测试时学会发现
Learning to Discover at Test Time
January 22, 2026
作者: Mert Yuksekgonul, Daniel Koceja, Xinhao Li, Federico Bianchi, Jed McCaleb, Xiaolong Wang, Jan Kautz, Yejin Choi, James Zou, Carlos Guestrin, Yu Sun
cs.AI
摘要
如何利用人工智能为科学问题探索新的最优解?先前关于测试时扩展的研究(如AlphaEvolve)通过调用冻结的大语言模型进行搜索。我们则在测试时实施强化学习,使大语言模型能够持续训练,但此时训练内容专门针对待测问题。这种持续学习形式非常特殊,其目标是产生一个卓越解决方案而非多个平均表现良好的方案,并且要解决当前特定问题而非泛化至其他问题。因此,我们的学习目标和搜索子程序被设计为优先考虑最具潜力的解决方案。我们将这种方法称为"测试时训练探索法"。遵循先前研究,我们聚焦于具有连续奖励的问题。我们在数学、GPU内核工程、算法设计和生物学等领域尝试的所有问题上均报告结果。TTT探索法在几乎所有领域都创造了新的最优解纪录:(i)埃尔德什最小重叠问题与自相关不等式;(ii)GPUMode内核竞赛(比现有技术快达2倍);(iii)往届AtCoder算法竞赛;(iv)单细胞分析中的去噪问题。我们的解决方案均经过专家或组织方审核。与之前需要封闭前沿模型的最佳结果不同,我们所有成果均通过开源模型OpenAI gpt-oss-120b实现,并可通过公开代码复现。测试时训练过程使用Thinking Machines公司的Tinker API完成,每个问题仅需数百美元成本。
English
How can we use AI to discover a new state of the art for a scientific problem? Prior work in test-time scaling, such as AlphaEvolve, performs search by prompting a frozen LLM. We perform reinforcement learning at test time, so the LLM can continue to train, but now with experience specific to the test problem. This form of continual learning is quite special, because its goal is to produce one great solution rather than many good ones on average, and to solve this very problem rather than generalize to other problems.

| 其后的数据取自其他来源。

Lemma setupCollectors_panics (configFile : string) (config : Config)
      (k : Kind) (region : string) (e : error) :
  outcome (loadExporterConfiguration env configFile) = Returned (Ok config) ->
  Enabled (baseOf k config) = true ->
  In region (regionsOf k config) ->
  session_NewSession env region = Err e ->
  panics (setupCollectors env configFile).
Proof.
  intros Hload Hon Hin Hfail. unfold setupCollectors.
  apply panics_bind_r; [left; eexists; exact Hload |].
  intros r Hr. rewrite Hload in Hr. injection Hr as <-.
  do 4 (apply panics_bind_r; [apply completes_Log |]; intros _ _).
  destruct k; cbn [baseOf regionsOf] in Hon, Hin.
  - (* rds: the second block *)
    apply panics_bind_r; [apply completes_setupVPC |]. intros cs1 _.
    apply panics_bind_l. now apply (setupRDS_panics _ _ region e).
  - (* vpc: the first block *)
    apply panics_bind_l. now apply (setupVPC_panics _ _ region e).
  - (* route53: the last block *)
    apply panics_bind_r; [apply completes_setupVPC |]. intros cs1 _.
    apply panics_bind_r; [apply completes_setupRDS |]. intros cs2 _.
    apply panics_bind_r; [apply completes_setupEC2 |]. intros cs3 _.
    apply panics_bind_l.
    destruct Hin as [<- | []].
    now apply (setupRoute53_panics _ _ e).
  - (* ec2: the third block *)
    apply panics_bind_r; [apply completes_setupVPC |]. intros cs1 _.
    apply panics_bind_r; [apply completes_setupRDS |]. intros cs2 _.
    apply panics_bind_l. now apply (setupEC2_panics _ _ region e).
Qed.
(** * ReviewSystem: the confidential peer-review contract

    A shallow embedding of the Solidity contract [ReviewSystem] (the
    contract text carried at the end of [frontend/web/src/App.tsx]) and
    the properties of its record lifecycle: paper submission, review
    submission, homomorphic aggregation, publication and the one-shot
    verification of a review score.

    The contract talks to an external confidential-compute library,
    [FHE] of [@fhevm/solidity].  That library is not part of the
    repository, so its operations are an interface here ([Class FHE]);
    the contract is written once, over any implementation of it. *)

From Stdlib Require Import ZArith NArith Ascii String List Permutation Lia.
From stdpp Require Import base option list gmap strings.

Local Open Scope string_scope.
Local Open Scope list_scope.

(** ** Solidity base types *)

(** [address]: a 160-bit account; [uint256]: block timestamps. *)
Definition address := N.
Definition uint256 := N.
(** Solidity [bytes] and [string]: byte sequences. *)
Definition bytes := string.

(** ** The confidential-compute library *)

(** The operations of [FHE] the contract calls.  [euint32] is the
    encrypted-handle type, [externalEuint32] the handle of a user input
    before its proof is checked.  [FHE_uninitialized] is the all-zero
    storage word an [euint32] slot holds before anything is written to
    it.  [FHE_checkSignatures] reverts in the library when the proof does
    not bind the clear values to the handles; here it answers [false].
    [FHE_decrypt] is what the decryption oracle would eventually answer
    for a handle; the contract never calls it. *)
Class FHE := {
  euint32 : Type;
  externalEuint32 : Type;
  bytes32 : Type;
  FHE_uninitialized : euint32;
  FHE_zero : euint32;
  FHE_isZero : euint32 -> bool;
  FHE_add : euint32 -> euint32 -> euint32;
  FHE_fromExternal : externalEuint32 -> bytes -> euint32;
  FHE_isInitialized : euint32 -> bool;
  FHE_toBytes32 : euint32 -> bytes32;
  FHE_checkSignatures : list bytes32 -> bytes -> bytes -> bool;
  FHE_decrypt : euint32 -> Z
}.

(** ** Transaction outcomes *)

(** Every way a call of the contract reverts, named after the condition
    guarded.  [revert_reason] gives the message of the [require] in the
    source; [InvalidProof] is the revert inside [FHE.checkSignatures],
    for which the source has no message of its own. *)
Inductive Error :=
| PaperAlreadyExists
| InvalidCiphertext (what : string)
| PaperNotFound
| NothingToAggregate
| ScoresNotAggregated
| AlreadyPublished
| InvalidReviewIndex
| AlreadyVerified
| InvalidProof.

Definition revert_reason (e : Error) : option string :=
  match e with
  | PaperAlreadyExists => Some "Paper already exists"
  | InvalidCiphertext what => Some ("Invalid encrypted " ++ what)%string
  | PaperNotFound => Some "Paper does not exist"
  | NothingToAggregate => Some "No reviews to aggregate"
  | ScoresNotAggregated => Some "Scores not aggregated"
  | AlreadyPublished => Some "Paper already published"
  | InvalidReviewIndex => Some "Invalid review index"
  | AlreadyVerified => Some "Review already verified"
  | InvalidProof => None
  end.

(** A call either commits a result or reverts; a revert discards every
    write of the call. *)
Inductive Result (A : Type) :=
| Ok (a : A)
| Revert (e : Error).
Arguments Ok {A} a.
Arguments Revert {A} e.

Notation "'require' b 'or' e ';;' k" :=
  (if b then k else Revert e)
  (at level 10, b at level 0, e at level 0, k at level 200,
   format "'[v' 'require'  b  'or'  e ';;' '/' k ']'").

(** Case analysis on the [require]s of a call that returned [Ok]. *)
Ltac passed :=
  repeat match goal with
  | H : (if ?b then _ else Revert _) = Ok _ |- _ =>
      destruct b eqn:?; [|discriminate H]
  | H : Ok _ = Ok _ |- _ => injection H as H
  end.

(** [msg.sender] and [block.timestamp] of a call. *)
Record Env := { msg_sender : address; block_timestamp : uint256 }.

(** ** abi.encodePacked of the review key *)

(** [uint256] packed: 32 bytes, big-endian. *)
Fixpoint be_bytes (k : nat) (n : N) : string :=
  match k with
  | O => ""
  | S k' => be_bytes k' (n / 256) ++ String (ascii_of_N (n mod 256)) ""
  end.

Definition uint256_packed (n : N) : string := be_bytes 32 (n mod 2 ^ 256).

(** [string(abi.encodePacked(paperId, "_", uint256(index)))] *)
Definition reviewKey (paperId : string) (index : nat) : string :=
  paperId ++ "_" ++ uint256_packed (N.of_nat index).

(** ** Storage *)

Section Contract.
Context {F : FHE}.

(** [struct Review] *)
Record Review := {
  encryptedScore : euint32;
  encryptedComments : string;
  reviewer : address;
  submissionDate : uint256;
  isVerified : bool
}.

(** [struct Paper].  The source declares [encryptedContent] a [string]
    and stores the handle [FHE.fromExternal] returns in it; the field
    holds what is stored.  [paperSubmissionDate] is the source's
    [submissionDate] of [Paper] (the name is taken by [Review]). *)
Record Paper := {
  title : string;
  encryptedContent : euint32;
  submitter : address;
  paperSubmissionDate : uint256;
  reviews : list Review;
  aggregatedScore : euint32;
  isPublished : bool
}.

Inductive Event :=
| PaperSubmitted (paperId : string) (who : address)
| ReviewSubmitted (paperId : string) (who : address)
| ScoreAggregated (paperId : string) (total : euint32)
| PaperPublished (paperId : string).

(** Permissions granted through the library. *)
Inductive Grant :=
| AllowThis (h : euint32)
| MakePubliclyDecryptable (h : euint32).

(** The contract's storage: [st_papers] is the mapping [papers],
    [st_reviews] the top-level mapping [reviews]; the event log and the
    grants made so far ride along. *)
Record State := {
  st_papers : gmap string Paper;
  st_reviews : gmap string Review;
  st_grants : list Grant;
  st_events : list Event
}.

Definition initial : State :=
  {| st_papers := ∅; st_reviews := ∅; st_grants := []; st_events := [] |}.

(** A mapping slot never written reads as the all-zero value. *)
Definition zeroReview : Review :=
  {| encryptedScore := FHE_uninitialized; encryptedComments := "";
     reviewer := 0%N; submissionDate := 0%N; isVerified := false |}.

Definition zeroPaper : Paper :=
  {| title := ""; encryptedContent := FHE_uninitialized; submitter := 0%N;
     paperSubmissionDate := 0%N; reviews := []; aggregatedScore := FHE_uninitialized;
     isPublished := false |}.

(** [papers[paperId]] and [reviews[key]] *)
Definition paperAt (s : State) (paperId : string) : Paper :=
  default zeroPaper (st_papers s !! paperId).

Definition reviewAt (s : State) (key : string) : Review :=
  default zeroReview (st_reviews s !! key).

(** [rs[i]] of a storage array.  Solidity panics on an index out of
    range; every read below comes after the bounds check of its
    function, or inside the bounds of its loop. *)
Definition index (rs : list Review) (i : nat) : Review :=
  default zeroReview (rs !! i).
(** X16. A request answered 400 or 404 stored nothing, wrote nothing and sent
    nothing. *)
Theorem refused_request_changes_nothing env req w r :
  outcome_of (route cast env req) w = Return r ->
  status r = 400%nat \/ status r = 404%nat ->
  families (world_after (route cast env req) w) = families w /\
  effects_of (route cast env req) w = [].
Proof.
  unfold outcome_of, world_after, effects_of.
  destruct (route_run cast env req w); cbn; intros [= <-]; cbn;
    intros [?|?]; first [done | lia].
Qed.


(** X18. No request removes a family, and only an accepted creation adds
    one, under the id generated for it. *)
Theorem families_never_removed env req w :
  dom (families (world_after (route cast env req) w)) = dom (families w) \/
  (exists name members family,
     req = POST_families name members /\
     outcome_of (route cast env req) w =
       Return (mkResponse 201 (JsonFamily (next_oid w) family)) /\
     (next_oid w ∉ dom (families w)) /\
     dom (families (world_after (route cast env req) w)) =
       {[next_oid w]} ∪ dom (families w)).
Proof.
  unfold world_after, outcome_of.
  destruct (route_run cast env req w) as
    [| |name members n family Hfamily Hv Hfresh Hn| | | | | |]; cbn [fst snd families];
    try (by left);
    try (left; rewrite dom_insert_L;
         assert (i ∈ dom (families w)) by (apply elem_of_dom; by eexists);
         set_solver).
  right. exists name, members, family. split_and!; [done | done | |].
  - by apply not_elem_of_dom.
  - by rewrite dom_insert_L.
Qed.
Lemma StateDetectBreak_handle_isr_keeps_ok (d : Decoder) (w : World) (d' : Decoder)
    (w' : World) :
  decoder_ok d ->
  state d = states.DETECT_BREAK ->
  StateDetectBreak_handle_isr d w = Some (d', w') ->
  decoder_ok d' /\ config d' = config d /\ isr_marker d' = isr_marker d /\
  (state d' = states.DETECT_BREAK \/ state d' = states.READ_DATA).
Proof.
  intros Hok Hst Hrun. destruct w as [|p w]; [discriminate Hrun|].
  unfold StateDetectBreak_handle_isr in Hrun.
  destruct (rx1_pin p).
  - injection Hrun as <- <-.
    destruct d as [c s h t m st l [rx nb nbits buf mask] e t1 t2 tc].
    destruct Hok as (Hring & Hall & Hroom).
    open_ring Hring. norm_decoder_in Hall. norm_decoder_in Hst. subst st.
    split; [split; [ok_ring | split; [ok_frames Hroom|]]|].
    + norm_decoder. intros Hst. discriminate Hst.
    + norm_decoder. repeat split; auto.
  - match type of Hrun with (if ?c then _ else _) = _ => destruct c end.
    + injection Hrun as <- <-.
      destruct d as [c s h t m st l [rx nb nbits buf mask] e t1 t2 tc].
      destruct Hok as (Hring & Hall & Hroom).
      open_ring Hring. norm_decoder_in Hall. norm_decoder_in Hst. subst st.
      split; [split; [ok_ring | split; [ok_frames Hroom|]]|].
      * norm_decoder. intros Hst. discriminate Hst.
      * norm_decoder. repeat split; auto.
    + destruct (waitForRxHigh 255 true w) as [[r w1]|]; [|discriminate Hrun].
      cbn [mbind option_bind] in Hrun.
      match type of Hrun with (?m ≫= _) = _ => destruct m as [w2|] end;
        [|discriminate Hrun].
      cbn [mbind option_bind] in Hrun.
      apply StateReadData_enter_keeps_ok in Hrun.
      * destruct Hrun as (Hok' & Hc & Hm & Hs).
        split; [exact Hok'|]. rewrite Hc, Hm, Hs.
        destruct d as [c s h t m st l [rx nb nbits buf mask] e t1 t2 tc].
        norm_decoder. repeat split; auto.
      * destruct d as [c s h t m st l [rx nb nbits buf mask] e t1 t2 tc].
        destruct Hok as (Hring & _). open_ring Hring. ok_ring.
      * destruct d as [c s h t m st l [rx nb nbits buf mask] e t1 t2 tc].
        destruct Hok as (_ & Hall & _). norm_decoder_in Hall. norm_decoder.
        exact Hall.
Qed.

Therefore, our learning objective and search subroutine are designed to prioritize the most promising solutions. We call this method Test-Time Training to Discover (TTT-Discover). Following prior work, we focus on problems with continuous rewards. We report results for every problem we attempted, across mathematics, GPU kernel engineering, algorithm design, and biology. TTT-Discover sets the new state of the art in almost all of them: (i) Erdős' minimum overlap problem and an autocorrelation inequality; (ii) a GPUMode kernel competition (up to 2times faster than prior art); (iii) past AtCoder algorithm competitions; and (iv) denoising problem in single-cell analysis. Our solutions are reviewed by experts or the organizers. All our results are achieved with an open model, OpenAI gpt-oss-120b, and can be reproduced with our publicly available code, in contrast to previous best results that required closed frontier models. Our test-time training runs are performed using Tinker, an API by Thinking Machines, with a cost of only a few hundred dollars per problem.